Shining Days is a new play written and directed by Julie S. Halpern about an elite occult society known as The Golden Dawn that conspired in Victorian London. According to the program, Halpern is a Tarot consultant, and her fascination with the Tarot was the impetus for writing this play. Characters include notable members of this magic order, such as Irish poet and dramatist William Butler Yeats; leading British actress Florence Farr Emery, who created many of George Bernard Shaw's heroines; theatre manager and designer Annie Horniman, who founded the Abbey Theater in Ireland; Irish revolutionary Maud Gonne Mac Bride, who served as a life-long muse to Yeats; father of the movement S.D. Macgregor Mathers; and his wife Moina.

While the concept for Shining Days is attractive, considering how celebrated some of these characters are in history and how surprisingly popular this magical order was in 19th century London, the rendering of this play is a disappointment. Michael Skitberg is unconvincing as the womanizing Yeats, and his performance at times falls flat. Credit is due to the full-fledged commitment displayed by the other actors, but the convoluted plot and elementary directing style prove problematic. With a number of unnecessary and prolonged blackouts between scenes, many of which end abruptly for dramatic effect, the audience is left restlessly waiting for the action to continue as the actors shuffle backstage.
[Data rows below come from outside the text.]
(** C4, amended: for every stream whose first four bytes are not "OggS",
    both versions return loopStart = 0 and loopLength = 0; the error is nil
    when the stream holds at least four bytes, and the error of the short
    read otherwise: [io.EOF] for the empty stream, [io.ErrUnexpectedEOF]
    for one to three bytes. *)
Theorem C4_no_capture_pattern (src : stream) :
  firstn 4 src <> OggS ->
  let err := if (4 <=? length src)%nat then None
             else Some (match src with [] => EOF | _ :: _ => ErrUnexpectedEOF end) in
  Early.Read src = Returned 0 0 err /\ Latched.Read src = Returned 0 0 err.
Proof.
  intros Hne. cbv zeta.
  destruct (Nat.leb_spec 4 (length src)) as [Hlen|Hlen].
  - assert (HE : Early.Read src = Returned 0 0 None).
    { unfold Early.Read. now rewrite Early_pages_mismatch. }
    split; [exact HE | now apply Read_follows].
  - split.
    + unfold Early.Read. cbn [Early.pages]. unfold bind, Early.readFull.
      now rewrite ReadFull_short.
    + unfold Latched.Read. cbn [Latched.pages]. unfold bind, Latched.ReadBytes.
      cbn [Latched.err Latched.r Z.ltb Z.eqb Z.compare].
      change (Z.to_nat 4) with 4%nat.
      rewrite ReadFull_short by assumption.
      now rewrite short_capture.
Qed.

Lemma C4_no_capture_pattern_witness :
  (Early.Read (bytes "RIFF....WAVE") = Returned 0 0 None /\
   Latched.Read (bytes "RIFF....WAVE") = Returned 0 0 None) /\
  (Early.Read (bytes "Ogg") = Returned 0 0 (Some ErrUnexpectedEOF) /\
   Latched.Read (bytes "Ogg") = Returned 0 0 (Some ErrUnexpectedEOF)).
Proof.
  split.
  - apply (C4_no_capture_pattern (bytes "RIFF....WAVE")). vm_compute. discriminate.
  - apply (C4_no_capture_pattern (bytes "Ogg")). vm_compute. discriminate.
Defined.

(** ** C5: a comment packet shorter than its five classified bytes *)

(** The skips test their length: a negative one is an error, returned at
    once or latched. *)
Lemma skip_negative (n : Z) (src : stream) :
  n < 0 ->
  Early.skip n src = Err (ErrSkipByte n) /\
  Latched.Skip n (fresh src)
  = Ok tt (Latched.ErrReader src (Some (ErrSkippingBytes n))).
Proof.
  intros Hn. unfold Early.skip, Latched.Skip. cbn [fresh Latched.err Latched.r].
  destruct (Z.eqb_spec n 0); [lia|].
  destruct (Z.ltb_spec n 0); [now split | lia].
Qed.

(** The comment header met at a table entry below 5: both versions panic. *)
Lemma segment_short_comment (pre : list byte) (t : byte) (tail : list byte)
      (a : acc) (rest : list byte) :
  int t < 5 ->
  Early.segment (pre ++ t :: tail) (length pre) a (x03 :: vorb ++ rest)
  = Panic MakesliceLenOutOfRange /\
  Latched.segment (pre ++ t :: tail) (length pre) a (fresh (x03 :: vorb ++ rest))
  = Panic MakesliceLenOutOfRange.
Proof.
  intros Ht. unfold Early.segment, Latched.segment.
  rewrite (bind_Ok _ _ _ _ _ (Early_readByte_cons _ _)).
  rewrite (bind_Ok _ _ _ _ _ (Early_readFull_app vorb rest)).
  rewrite (bind_Ok _ _ _ _ _ (Latched_ReadByte_cons _ _)).
  rewrite (bind_Ok _ _ _ _ _ (Latched_ReadBytes_app vorb rest)).
  rewrite bytes_eqb_refl. cbn [negb].
  change (int x03 =? 3) with true. cbn [negb].
  rewrite skipn_exact. cbn [packet_size].
  destruct (Z.ltb_spec (int t) 255); [|lia].
  unfold bind, Early.make.
  rewrite ReadBytes_negative by lia.
  destruct (Z.ltb_spec (0 + int t - 5) 0); [now split | lia].
Qed.

(** C5 fails on the code: the comment header met at an entry below 5 gives
    a negative size to [make([]byte, size)], and both versions panic
    instead of returning an error. *)
Theorem C5_short_comment_packet_panics :
  Early.Read empty_packet_first = Panicked MakesliceLenOutOfRange /\
  Latched.Read empty_packet_first = Panicked MakesliceLenOutOfRange.
Proof. split; vm_compute; reflexivity. Qed.

(** ** C6: the digits of a tag that is no [int] *)

(** The tag extractor panics exactly on a tag whose run of digits is above
    the largest [int]; the syntax error of [Atoi] cannot happen. *)
Lemma tag_panics_iff (re meta : list byte) (v : Z) (src : stream) (p : panic) :
  Early.tag re meta v src = Panic p <->
  p = AtoiPanic ErrRange /\
  exists ds, FindSubmatch re meta = Some ds /\ maxInt < decimal ds.
Proof.
  unfold Early.tag.
  destruct (FindSubmatch re meta) as [ds|] eqn:Hm.
  - destruct (FindSubmatch_digits _ _ _ Hm) as [Hne Hall].
    rewrite Atoi_digits by assumption.
    destruct (Z.leb_spec (decimal ds) maxInt); split.
    + discriminate.
    + intros [_ [ds' [[= <-] Hlt]]]. lia.
    + intros [= <-]. split; [reflexivity|]. now exists ds.
    + now intros [-> _].
  - split; [discriminate|]. now intros [_ [ds [Hds _]]].
Qed.

Lemma Latched_tag_panics_iff (re meta : list byte) (v : Z)
      (rd : Latched.errReader) (p : panic) :
  Latched.tag re meta v rd = Panic p <->
  p = AtoiPanic ErrRange /\
  exists ds, FindSubmatch re meta = Some ds /\ maxInt < decimal ds.
Proof.
  unfold Latched.tag, Latched.mustAtoi.
  destruct (FindSubmatch re meta) as [ds|] eqn:Hm.
  - destruct (FindSubmatch_digits _ _ _ Hm) as [Hne Hall].
    rewrite Atoi_digits by assumption.
    destruct (Z.leb_spec (decimal ds) maxInt); split.
    + discriminate.
    + intros [_ [ds' [[= <-] Hlt]]]. lia.
    + intros [= <-]. split; [reflexivity|]. now exists ds.
    + now intros [-> _].
  - split; [discriminate|]. now intros [_ [ds [Hds _]]].
Qed.

(** C6 fails on the code: 2^63 is a run of digits that [strconv.Atoi]
    refuses with its range error, and both versions panic. *)
Theorem C6_digits_out_of_range_panic :
  FindSubmatch loopStartRe (bytes "LOOPSTART=9223372036854775808")
  = Some (bytes "9223372036854775808") /\
  Atoi (bytes "9223372036854775808") = NumError ErrRange /\
  Early.Read (stream_with_comment (bytes "LOOPSTART=9223372036854775808"))
  = Panicked (AtoiPanic ErrRange) /\
  Latched.Read (stream_with_comment (bytes "LOOPSTART=9223372036854775808"))
  = Panicked (AtoiPanic ErrRange).
Proof. repeat split; vm_compute; reflexivity. Qed.

(** ** C7: the two ways [Read] ends without an error *)

Lemma bind_Ok_inv {S E A B} (m : M S E A) (k : A -> M S E B) s b s' :
  bind m k s = Ok b s' -> exists a s1, m s = Ok a s1 /\ k a s1 = Ok b s'.
Proof.
  unfold bind. destruct (m s) as [a s1| | |]; try discriminate.
  intros H. now exists a, s1.
Qed.

Lemma Early_readByte_inv (src : stream) (c : byte) (src' : stream) :
  Early.readByte src = Ok c src' -> src = c :: src'.
Proof.
  destruct src as [|c0 src]; [discriminate|].
  rewrite Early_readByte_cons. now intros [= <- <-].
Qed.

Lemma Early_readFull_inv (n : nat) (src : stream) (b : list byte) (src' : stream) :
  Early.readFull n src = Ok b src' ->
  b = firstn n src /\ src' = skipn n src /\ (n <= length src)%nat.
Proof.
  unfold Early.readFull, ReadFull.
  destruct (Nat.leb_spec n (length src)); [|discriminate].
  now intros [= <- <-].
Qed.

(** A segment sets [headerFound] exactly when the four bytes after its
    type byte are "vorb", and never resets it. *)
Lemma Early_segment_header (segs : list byte) (i : nat) (a : acc) (src : stream)
      (i' : nat) (a' : acc) (src' : stream) :
  Early.segment segs i a src = Ok (i', a') src' ->
  headerFound a' = headerFound a || bytes_eqb (firstn 4 (skipn 1 src)) vorb.
Proof.
  unfold Early.segment. intros H.
  apply bind_Ok_inv in H as [headerType [s1 [Hty H]]].
  apply Early_readByte_inv in Hty. subst src. cbn [skipn].
  apply bind_Ok_inv in H as [b [s2 [Hb H]]].
  apply Early_readFull_inv in Hb as [-> _].
  destruct (bytes_eqb (firstn 4 s1) vorb); cbn [negb] in H.
  - rewrite orb_true_r.
    destruct (negb (int headerType =? 3)).
    + apply bind_Ok_inv in H as [_ [s3 [_ H]]]. now injection H as _ <- _.
    + destruct (packet_size (skipn i segs) i 0) as [i0 size].
      apply bind_Ok_inv in H as [n [s3 [_ H]]].
      apply bind_Ok_inv in H as [meta [s4 [_ H]]].
      apply bind_Ok_inv in H as [[ls ll] [s5 [_ H]]]. now injection H as _ <- _.
  - rewrite orb_false_r.
    apply bind_Ok_inv in H as [_ [s3 [_ H]]]. now injection H as _ <- _.
Qed.

(** A segment that leaves [headerFound] false leaves the state as it was. *)
Lemma Early_segment_unchanged (segs : list byte) (i : nat) (a : acc) (src : stream)
      (i' : nat) (a' : acc) (src' : stream) :
  Early.segment segs i a src = Ok (i', a') src' ->
  headerFound a' = false -> a' = a.
Proof.
  unfold Early.segment. intros H Hf.
  apply bind_Ok_inv in H as [headerType [s1 [_ H]]].
  apply bind_Ok_inv in H as [b [s2 [_ H]]].
  destruct (negb (bytes_eqb b vorb)).
  { apply bind_Ok_inv in H as [_ [s3 [_ H]]]. now injection H as _ <- _. }
  destruct (negb (int headerType =? 3)).
  { apply bind_Ok_inv in H as [_ [s3 [_ H]]]. injection H as _ <- _. discriminate Hf. }
  destruct (packet_size (skipn i segs) i 0) as [i0 size].
  apply bind_Ok_inv in H as [n [s3 [_ H]]].
  apply bind_Ok_inv in H as [meta [s4 [_ H]]].
  apply bind_Ok_inv in H as [[ls ll] [s5 [_ H]]].
  injection H as _ <- _. discriminate Hf.
Qed.

Lemma Early_segments_unchanged (fuel : nat) (segs : list byte) :
  forall i a src a' src',
    Early.segments fuel segs i a src = Ok a' src' ->
    headerFound a' = false -> a' = a.
Proof.
  induction fuel as [|fuel IH]; intros i a src a' src' H Hf;
    cbn [Early.segments] in H; destruct (i <? length segs)%nat;
    try (now injection H as <- _); [discriminate|].
  apply bind_Ok_inv in H as [[i1 a1] [s1 [Hseg H]]].
  pose proof (IH _ _ _ _ _ H Hf) as ->.
  eapply Early_segment_unchanged; eassumption.
Qed.

Lemma Early_page_unchanged (ls ll : Z) (src : stream) (a : acc) (src' : stream) :
  Early.page ls ll src = Ok a src' -> headerFound a = false -> a = Acc ls ll false.
Proof.
  unfold Early.page. intros H Hf.
  apply bind_Ok_inv in H as [_ [s1 [_ H]]].
  apply bind_Ok_inv in H as [nseg [s2 [_ H]]].
  apply bind_Ok_inv in H as [segs [s3 [_ H]]].
  eapply Early_segments_unchanged; eassumption.
Qed.

Lemma pages_scanned (fuel : nat) :
  forall ls0 ll0 src ls ll src',
    Early.pages fuel ls0 ll0 src = Ok (ls, ll) src' ->
    exists src0,
      scanned (ls0, ll0, src) (ls, ll, src0) /\
      (capture_mismatch src0 \/ headerless_page ls ll src0).
Proof.
  induction fuel as [|fuel IH]; intros ls0 ll0 src ls ll src' H; [discriminate|].
  cbn [Early.pages] in H.
  apply bind_Ok_inv in H as [b [src1 [Hb H]]].
  destruct (bytes_eqb b OggS) eqn:Hcap; cbn [negb] in H.
  - apply bytes_eqb_eq in Hcap. subst b.
    apply bind_Ok_inv in H as [a [src2 [Hpage H]]].
    destruct (headerFound a) eqn:Hf; cbn [negb] in H.
    + destruct (IH _ _ _ _ _ _ H) as [src0 [Hscan Hstop]].
      exists src0. split; [|exact Hstop].
      eapply scanned_page; eassumption.
    + injection H as <- <- _.
      pose proof (Early_page_unchanged _ _ _ _ _ Hpage Hf) as ->.
      exists src. split; [apply scanned_here|].
      right. now exists src1, src2.
  - injection H as <- <- _. apply bytes_eqb_neq in Hcap.
    exists src. split; [apply scanned_here|].
    left. now exists b, src1.
Qed.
Patricia Duran's solid performance as Florence Farr Emery is redeeming, as is Sarah Koestner's performance as Maud Gonne, though Koestner's quivering lip and Jenne Vath's bleary eyes—she plays Moina—become tiresome because the style of this play doesn't seem to warrant such desperate emotion; Halpern might have had better success lightening up the drama.

Nonetheless, Shining Days is screaming with potential. With topics such as the founding of the historical Abbey Theater and Yeats's covert love affairs, Halpern has gathered priceless material for a play. And while watching these literary and historical figures engage in peculiar supernatural behavior is amusing, we are forced to take it so seriously that there isn't room to comment on the incredulousness of it all.